Lambda Lifting¶
Technically, we’re looking at both closure conversion and lambda lifting but the title captures the overall goal.
It turns out we’re (accidentally) pretty close but there’s still some hard yards ahead.
The Problem¶
Yet another problem noted when debugging is that some functions seem
to be called repeatedly but not a lot of times. For example, map2
appears several thousand times after running the test suite but each
map2
is only called a few times – and, for about two-thirds of
those, is called only once. What’s going on?
map2
is a recursive function defined inside the function assigned
to map
in lib/bootstrap/s9-syntax.idio
. In essence it is:
map := {
...
function (f & a*) {
map2 :+ function (a* r) {
if (null? (ph a*)) {
reverse! r
} {
map2 (pt-of a*) (pair (apply f (ph-of a*))
r)
}
}
map2 a* #n
}
}
Hmm. map2
is called at the end of the (to-be-assigned) map
function and for the recursive loops of map2
inside itself.
But we also get to see the reason why we see so many instances of
map2
. The (to-be-assigned) map function’s body looks like:
create a function called
map2
invoke it
Every time we call this map function we’ll create a new closure
called map2
. Doh!
The Scale of the Problem¶
As to the scale of the problem, if we look at some late-0.2 VM stats from a run of the test suite we can observe, with a sprig of debug, that the evaluator sees around 2200 abstractions (some of these will be closed applications) and subsequently that the VM creates around 189,000 closures.
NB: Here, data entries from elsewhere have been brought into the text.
(* ===== verification/WorkerRun.v ===== *)
(** The run of a claimed lease: [_run], [_queue_browser_acquire] and [_upload_artifacts] of
    src/workers/sandbox-runtime/worker.py, from the claim to the completion of the lease,
    over the effects of WorkerClient.v. *)

From S2P Require Import Prelude PyVal Json PyUuid Base64 QueueProtocol EventProtocol Idempotency Url.
From S2P Require Import KvProtocol EgressProtocol PyEq KvWorkerProtocol Canary Admission SandboxJson SandboxEgress WebFetch EgressBroker.
From S2P Require Import QueueWorker SandboxAcquisition SandboxKv SandboxDataset BrowserPolicy BrowserNavigation SandboxActivation WorkerClient.

(** ** Conversions *)

Definition type_error {A} (reason : string) : exn + A := inl (TypeError reason).
(** [dict(v)] of a value; a key that is no text is [KOther]. *)
Definition as_key (v : pyval) : exn + pykey :=
  match v with PStr s => inr (KStr s) | v => if hashable v then inr KOther else type_error "unhashable type" end.
Definition key_value (k : pykey) : pyval := match k with KStr s => PStr s | KOther => POther end.
Definition as_pair (v : pyval) : exn + pykey * pyval :=
  match v with
  | PList [k; x] => key ← as_key k; inr (key, x)
  | PStr [a; b] => inr (KStr [a], PStr [b])
  | PDict [(k, _); (k', _)] => inr (k, key_value k')
  | PList _ | PStr _ | PDict _ => inl (ValueError "dictionary update sequence element")
  | _ => type_error "cannot convert dictionary update sequence element"
  end.
Definition py_dict (v : pyval) : exn + list (pykey * pyval) :=
  match v with
  | PDict d => inr d
  | PList l => kvs ← mapM as_pair l; inr (dict_of kvs)
  | PStr [] => inr []
  | PStr _ => inl (ValueError "dictionary update sequence element")
  | _ => type_error "object is not iterable"
  end.
(** [dict(v or {})]. *)
Definition py_dict_or (v : pyval) : exn + list (pykey * pyval) := if truthy v then py_dict v else inr [].
(** The elements [for x in v] visits. *)
Definition py_iter (v : pyval) : exn + list pyval :=
  match v with
  | PList l => inr l
  | PStr s => inr ((λ c, PStr [c]) <$> s)
  | PDict d => inr (key_value ∘ fst <$> d)
  | _ => type_error "object is not iterable"
  end.
(* ===== verification/WorkerRunSpec.v ===== *)
(** What a run of the sandbox worker does, whatever the control plane, the containers, the
    files and the network answer or raise: the order of its effects; and what a build does:
    it builds the source of the claim, and reports success only when the build returned. *)

From S2P Require Import Prelude PyVal Json PyUuid Base64 QueueProtocol EventProtocol Idempotency Url.
From S2P Require Import KvProtocol EgressProtocol PyEq KvWorkerProtocol Canary Admission SandboxJson SandboxEgress WebFetch EgressBroker.
From S2P Require Import QueueWorker SandboxAcquisition SandboxKv SandboxDataset BrowserPolicy BrowserNavigation SandboxActivation WorkerClient WorkerRun.

(** ** Ledgers *)

#[export] Instance endpoint_eq_dec : EqDecision endpoint.
Proof. solve_decision. Defined.

Abbreviation document := (list (pykey * pyval)).
(** A request with whether it was answered. *)
Abbreviation sent := (document * bool)%type.
(** What a trace says of a run, latest first. *)
Record ledger := MkLedger {
  lg_claims : list sent;             (* claims of a queue request *)
  lg_granted : list document;        (* the requests claimed *)
  lg_exits : list (exn + Z);         (* runs of the agent *)
  lg_outputs : list pyval;           (* the output as it was read *)
  lg_mutations : list sent;
  lg_appends : list sent;
  lg_reports : list sent }.          (* completions of the request *)
#[export] Instance eta_ledger : Eta ledger := λ s,
MkLedger (lg_claims s) (lg_granted s) (lg_exits s) (lg_outputs s) (lg_mutations s) (lg_appends s) (lg_reports s).
Definition blank : ledger := MkLedger [] [] [] [] [] [] [].
(** The longest run of characters satisfying [p] at the head of [s], and what
    follows it. *)
Fixpoint span (p : ascii -> bool) (s : string) : list ascii * string :=
  match s with
  | EmptyString => ([], EmptyString)
  | String c s' =>
      if p c then let '(run, rest) := span p s' in (c :: run, rest)
      else ([], s)
  end.

End JSString.

(** ** Numbers *)

Module JSNumber.
Import JSString.

Inductive number : Type :=
  | NaN
  | PosInf
  | NegInf
  | Fin (q : Q).

(** A real of magnitude [2^1024 - 2^970] or more has no finite binary64
    value. *)
Definition overflowBound : Z := 2 ^ 1024 - 2 ^ 970.

Definition fin (q : Q) : number :=
  if Qle_bool (inject_Z overflowBound) q then PosInf
  else if Qle_bool q (inject_Z (- overflowBound)) then NegInf
  else Fin (Qred q).

Definition ofNat (n : nat) : number := fin (inject_Z (Z.of_nat n)).

Definition isNaN (n : number) : bool :=
  match n with NaN => true | _ => false end.

Definition isFinite (n : number) : bool :=
  match n with Fin _ => true | _ => false end.

(** The sign of a number that is not NaN, as -1, 0 or 1. *)
Definition signOf (n : number) : Z :=
  match n with
  | NaN => 0
  | PosInf => 1
  | NegInf => -1
  | Fin q => Z.sgn (Qnum q)
  end.

Definition infOfSign (s : Z) : number :=
  match s with
  | Z0 => NaN
  | Zpos _ => PosInf
  | Zneg _ => NegInf
  end.

Definition neg (n : number) : number :=
  match n with
  | NaN => NaN
  | PosInf => NegInf
  | NegInf => PosInf
  | Fin q => Fin (Qred (- q))
  end.

(** [a + b] *)
Definition add (a b : number) : number :=
  match a, b with
  | NaN, _ | _, NaN => NaN
  | PosInf, NegInf | NegInf, PosInf => NaN
  | PosInf, _ | _, PosInf => PosInf
  | NegInf, _ | _, NegInf => NegInf
  | Fin x, Fin y => fin (x + y)
  end.

(** [a - b] *)
Definition sub (a b : number) : number := add a (neg b).

(** [a * b] *)
Definition mul (a b : number) : number :=
  match a, b with
  | NaN, _ | _, NaN => NaN
  | Fin x, Fin y => fin (x * y)
  | _, _ => infOfSign (signOf a * signOf b)
  end.

(** [a / b] *)
Definition div (a b : number) : number :=
  match a, b with
  | NaN, _ | _, NaN => NaN
  | Fin x, Fin y =>
      if Qeq_bool y 0 then infOfSign (signOf a) else fin (x / y)
  | Fin _, _ => Fin 0
  | _, Fin y => infOfSign (signOf a * (if Qeq_bool y 0 then 1 else signOf b))
  | _, _ => NaN
  end.

(** [a < b] *)
Definition ltb (a b : number) : bool :=
  match a, b with
  | NaN, _ | _, NaN => false
  | _, NegInf | PosInf, _ => false
  | NegInf, _ | _, PosInf => true
  | Fin x, Fin y => negb (Qle_bool y x)
  end.

(** [a === b] on numbers *)
Definition eqb (a b : number) : bool :=
  match a, b with
  | PosInf, PosInf | NegInf, NegInf => true
  | Fin x, Fin y => Qeq_bool x y
  | _, _ => false
  end.

(** [Math.min(a, b)] *)
Definition Math_min (a b : number) : number :=
  match a, b with
  | NaN, _ | _, NaN => NaN
  | _, _ => if ltb b a then b else a
  end.

(** [Math.max(a, b)] *)
Definition Math_max (a b : number) : number :=
  match a, b with
  | NaN, _ | _, NaN => NaN
  | _, _ => if ltb a b then b else a
  end.

(** [Math.round(a)]: the integer nearest to [a], a tie going up. *)
Definition Math_round (a : number) : number :=
  match a with
  | Fin q => Fin (inject_Z (Qfloor (q + (1 # 2))))
  | _ => a
  end.

(** *** Numeric literals in strings *)

Definition digitValue (c : ascii) : Z := Z.of_N (code c) - 48.

(** The value of a run of decimal digits. *)
Definition digitsValue (ds : list ascii) : Z :=
  fold_left (fun acc c => 10 * acc + digitValue c) ds 0.

Definition pow10 (e : Z) : Q :=
  if 0 <=? e then inject_Z (10 ^ e) else / inject_Z (10 ^ (- e)).

(** An ExponentPart at the head of [s]: its value and what follows it; when
    none starts there, exponent 0 and [s] itself. *)
Definition scanExponent (s : string) : Z * string :=
  match s with
  | String c s1 =>
      if Ascii.eqb c "e" || Ascii.eqb c "E" then
        let '(sign, s2) :=
          match s1 with
          | String "+" r => (1, r)
          | String "-" r => (-1, r)
          | _ => (1, s1)
          end in
        match span isDigit s2 with
        | ([], _) => (0, s)
        | (ds, rest) => (sign * digitsValue ds, rest)
        end
      else (0, s)
  | EmptyString => (0, s)
  end.

(** The longest StrUnsignedDecimalLiteral at the head of [s]: its value and
    what follows it. *)
Definition scanUnsignedDecimal (s : string) : option (number * string) :=
  match taken "Infinity" s with
  | Some rest => Some (PosInf, rest)
  | None =>
      let '(ip, s1) := span isDigit s in
      let '(fp, s2) :=
        match s1 with
        | String "." r =>
            let '(fp, s2) := span isDigit r in
            match ip, fp with
            | [], [] => ([], s1)
            | _, _ => (fp, s2)
            end
        | _ => ([], s1)
        end in
      match ip, fp with
      | [], [] => None
      | _, _ =>
          let '(e, s3) := scanExponent s2 in
          Some (fin (inject_Z (digitsValue (ip ++ fp))
                     * pow10 (e - Z.of_nat (length fp))), s3)
      end
  end.

(** The longest StrDecimalLiteral at the head of [s]. *)
Definition scanDecimal (s : string) : option (number * string) :=
  match s with
  | String "+" r => scanUnsignedDecimal r
  | String "-" r =>
      match scanUnsignedDecimal r with
      | Some (v, rest) => Some (neg v, rest)
      | None => None
      end
  | _ => scanUnsignedDecimal s
  end.

(** [parseFloat(s)]: leading white space is skipped, the longest prefix that
    is a decimal literal is read and the rest is ignored; NaN when no prefix
    is one. *)
Definition parseFloat (s : string) : number :=
  match scanDecimal (trimStart s) with
  | Some (v, _) => v
  | None => NaN
  end.

(** The value of a digit in a radix, when it is one. *)
Definition radixDigit (radix : Z) (c : ascii) : option Z :=
  let n := Z.of_N (code c) in
  let v :=
    if (48 <=? n) && (n <=? 57) then n - 48
    else if (97 <=? n) && (n <=? 102) then n - 87
    else if (65 <=? n) && (n <=? 70) then n - 55
    else radix in
  if v <? radix then Some v else None.

Fixpoint radixValue (radix : Z) (acc : Z) (s : string) : option Z :=
  match s with
  | EmptyString => Some acc
  | String c s' =>
      match radixDigit radix c with
      | Some v => radixValue radix (radix * acc + v) s'
      | None => None
      end
  end.
Lemma sort_In x xs : In x (sort xs) <-> In x xs.
Proof.
  induction xs as [|y rest IH]; simpl; [tauto|].
  rewrite sort_insert_In, IH. intuition.
Qed.

Lemma options_append_options os : forall sel,
  options (append_options sel os) = options sel ++ os.
Proof.
  unfold append_options. induction os as [|o rest IH]; intros sel; simpl.
  - now rewrite app_nil_r.
  - rewrite IH. simpl. now rewrite <- app_assoc.
Qed.

Lemma ui_lang_nonempty p : ui_lang p <> "".
Proof.
  unfold ui_lang. destruct (truthy (langSelect p)) eqn:E.
  - now apply truthy_true_iff.
  - discriminate.
Qed.

(** C2, as stated, fails: with English as the display language, a doctor
    with no English specialty and no English city still puts its Chinese
    labels among the options. *)
Lemma fallback_label_enters_vocabulary :
  lookup "en" (specialties cardiologist_zh) = None /\
  lookup "en" (cities cardiologist_zh) = None /\
  map opt_value
      (options (specialtySelect
                  (populateFilters (blank_page "en" [cardiologist_zh]))))
    = [""; "心臟科"] /\
  map opt_value
      (options (citySelect
                  (populateFilters (blank_page "en" [cardiologist_zh]))))
    = [""; "香港"].
Proof. repeat split. Qed.

(** ** The filter on a two-language doctor *)

(** The doctor's English city label matches although the page is shown in
    Chinese, in any letter case. *)
Lemma cross_language_city_match :
  value (citySelect hong_kong_page) = "Hong Kong" /\
  tData "zh-HK" unnamed_en_doctor Field.city "zh-HK" = "香港" /\
  applyFilters (JS := ascii_strings) hong_kong_page = [unnamed_en_doctor] /\
  passes (JS := ascii_strings) "" "" "HONG KONG" "" "" unnamed_en_doctor
    = true.
Proof. repeat split. Qed.

(** The filter of the older script compares the Chinese label the page
    shows with the selected one, and drops the doctor. *)
Lemma legacy_filter_uses_display_language :
  Legacy.applyFilters (JS := ascii_strings) hong_kong_page = [].
Proof. reflexivity. Qed.

(** A blank page shows both sample doctors. *)
Lemma empty_selection_is_identity_witness :
  searchInput (blank_page "en" [unnamed_en_doctor; cardiologist_zh]) = "" /\
  applyFilters (JS := ascii_strings)
    (blank_page "en" [unnamed_en_doctor; cardiologist_zh])
  = [unnamed_en_doctor; cardiologist_zh].
Proof.
  split; [reflexivity|].
  apply (empty_selection_is_identity
           (blank_page "en" [unnamed_en_doctor; cardiologist_zh]));
    reflexivity.
Defined.

(** ** Order and identity of the doctors *)

Lemma set_add_keys {V : Type} (k : string) (m : Dict V) :
  (if has k m then keys m else keys m ++ [k]) = set_add k (keys m).
Proof.
  unfold set_add. destruct (has k m) eqn:E.
  - apply has_true_iff in E. apply set_has_iff in E. now rewrite E.
  - apply has_false_iff in E. destruct (set_has k (keys m)) eqn:E'; auto.
    apply set_has_iff in E'. contradiction.
Qed.

Lemma set_has_filter_other x a s :
  x <> a -> set_has x (filter (fun y => negb (y =? a)) s) = set_has x s.
Proof.
  intros Hne. unfold set_has. induction s as [|y rest IH]; simpl; auto.
  destruct (String.eqb_spec y a) as [->|Hya]; simpl.
  - rewrite IH. destruct (String.eqb_spec x a); [contradiction|reflexivity].
  - now rewrite IH.
Qed.

Lemma filter_set_add_same a s :
  filter (fun y => negb (y =? a)) (set_add a s) =
  filter (fun y => negb (y =? a)) s.
Proof.
  unfold set_add. destruct (set_has a s); auto.
  rewrite filter_app. simpl. rewrite String.eqb_refl. simpl.
  now rewrite app_nil_r.
Qed.

Lemma uniq_snoc xs x : uniq (xs ++ [x]) = set_add x (uniq xs).
Proof.
  induction xs as [|a rest IH]; simpl; [reflexivity|].
  rewrite IH. destruct (String.eqb_spec x a) as [->|Hne].
  - rewrite filter_set_add_same. unfold set_add at 1, set_has. simpl.
    now rewrite String.eqb_refl.
  - unfold set_add at 2. unfold set_has at 1. simpl.
    apply String.eqb_neq in Hne. rewrite Hne. simpl.
    apply String.eqb_neq in Hne.
    fold (set_has x (filter (fun y => negb (y =? a)) (uniq rest))).
    rewrite (set_has_filter_other _ _ _ Hne).
    unfold set_add. destruct (set_has x (uniq rest)); auto.
    rewrite filter_app. simpl.
    apply String.eqb_neq in Hne. now rewrite Hne.
Qed.

Lemma uniq_In x xs : In x (uniq xs) <-> In x xs.
Proof.
  induction xs as [|a rest IH]; simpl; [tauto|].
  rewrite filter_In, IH, negb_true_iff, String.eqb_neq.
  destruct (String.eqb_spec a x); intuition congruence.
Qed.

Lemma keys_merge_map_uniq data :
  keys (merge_map data) = uniq (map row_id data).
Proof.
  induction data as [|item data IH] using rev_ind; [reflexivity|].
  rewrite merge_map_snoc, keys_merge_step, set_add_keys, IH, map_app.
  simpl. now rewrite uniq_snoc.
Qed.

Lemma merge_map_entry data k e : In (k, e) (merge_map data) -> id e = k.
Proof.
  intros H. apply In_lookup in H; [|apply keys_merge_map_NoDup].
  rewrite lookup_merge_map in H. exact (entity_of_id H).
Qed.

Lemma map_id_values (m : Dict Doctor) :
  (forall k e, In (k, e) m -> id e = k) -> map id (values m) = keys m.
Proof.
  unfold values, keys. induction m as [|[k e] rest IH]; intros H; simpl; auto.
  rewrite (H k e) by (left; reflexivity). rewrite IH; auto.
  intros k' e' Hin. apply H. now right.
Qed.

(** The grouped strategy lists the doctors in the order in which their
    identifiers first occur in the input, each identifier once. *)
Theorem grouped_order_of_first_occurrence (data : list Raw.t) :
  map id (mergeByDocId data) = uniq (map row_id data) /\
  NoDup (map id (mergeByDocId data)).
Proof.
  assert (H : map id (mergeByDocId data) = keys (merge_map data)).
  { unfold mergeByDocId. apply map_id_values. apply merge_map_entry. }
  split.
  - now rewrite H, keys_merge_map_uniq.
  - rewrite H. apply keys_merge_map_NoDup.
Qed.

(** ** Last write wins in the grouped maps *)






Lemma names_apply_row doc r :
  names (apply_row doc r) =
  insert (row_lang r)
         (js_or (Raw.doc_name r) (js_or (lookup (row_lang r) (names doc)) ""))
         (names doc).
Proof. reflexivity. Qed.

Lemma keys_names_fold rows : forall doc,
  keys (names (fold_left apply_row rows doc)) =
  fold_left (fun ks r => set_add (row_lang r) ks) rows (keys (names doc)).
Proof.
  induction rows as [|r rest IH]; intros doc; simpl; [reflexivity|].
  now rewrite IH, names_apply_row, keys_insert, set_add_keys.
Qed.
And takes about 10% of the test suite’s running time to do so.
The Solution¶
Hence the (overall goal) of lambda lifting, the idea that, if we
satisfy certain conditions, then we could redefine map2
as a
top-level function and call it instead:
lifted-map2 := function (a* r) {
if (null? (ph a*)) {
reverse! r
} {
lifted-map2 (pt-of a*) (pair (apply f (ph-of a*))
r)
}
}
map := {
...
function (f & a*) {
lifted-map2 a* #n
}
}
which looks cool’n’all but has a slight problem. lifted-map2
refers to f
, the function-to-be-applied, that was passed to the
map function. If we naïvely evaluate lifted-map2
, we will be
looking for an f
in the top-level instead.
The obvious solution is to pass it along in turn:
lifted-map2 := function (f a* r) {
if (null? (ph a*)) {
reverse! r
} {
lifted-map2 f (pt-of a*) (pair (apply f (ph-of a*))
r)
}
}
map := {
...
function (f & a*) {
lifted-map2 f a* #n
}
}
Which is easy enough to do in this case but becomes something of a bore in general.
Closure Conversion¶
So we come to the first part of the solution, closure conversion.
If you “read all about it” you’ll discover that the key to success is to replace your function with a combination of a function and environment, together being called a closure.
At which point we say, “hang on, don’t we already do that?” Why, yes, yes we do.
So it turns out that we’re already halfway there thanks to (blindly!) following [Que94] with our handling of functions.
inThere’s a little bit more to it than that, though.
They key aspect of this environment for the lambda lifting trick to work is the handling of free variables. Here we need to get quite precise.
there are global variables which don’t count in our analysis because they are global and can be gotten by anyone
there are the parameters to the function we want to lift which also don’t count because they will be supplied to us as arguments whether we’re a nested or global function
that leaves those remaining variables in the function we want to lift which are (usually) someone else’s parameters (in a strict Scheme sense) and/or local variables in Idio
Let’s revisit map2
:
map2 :+ function (a* r) {
if (null? (ph a*)) {
reverse! r
} {
map2 (pt-of a*) (pair (apply f (ph-of a*))
r)
}
}
There are several global names, things like null?
, ph
,
reverse!
and so on. We can ignore all of those.
There are our own parameters, a*
and r
, and we can ignore
those as well.
That leaves us with, in this case, just f
which happens to be a
parameter to the (enclosing) map function.
From a closure conversion perspective, then, the environment we need
to pass should contain f
.
Hmm. As it turns out, then, we can’t do any lambda lifting of
map2
because of its use of the free variable f
. Let’s carry
on thinking the problem through, though.
Thanks to map2
at the start of the map function all of our
CREATE-CLOSURE
code falls into place, including references to
f
as index 0 of the current (map function’s) frame.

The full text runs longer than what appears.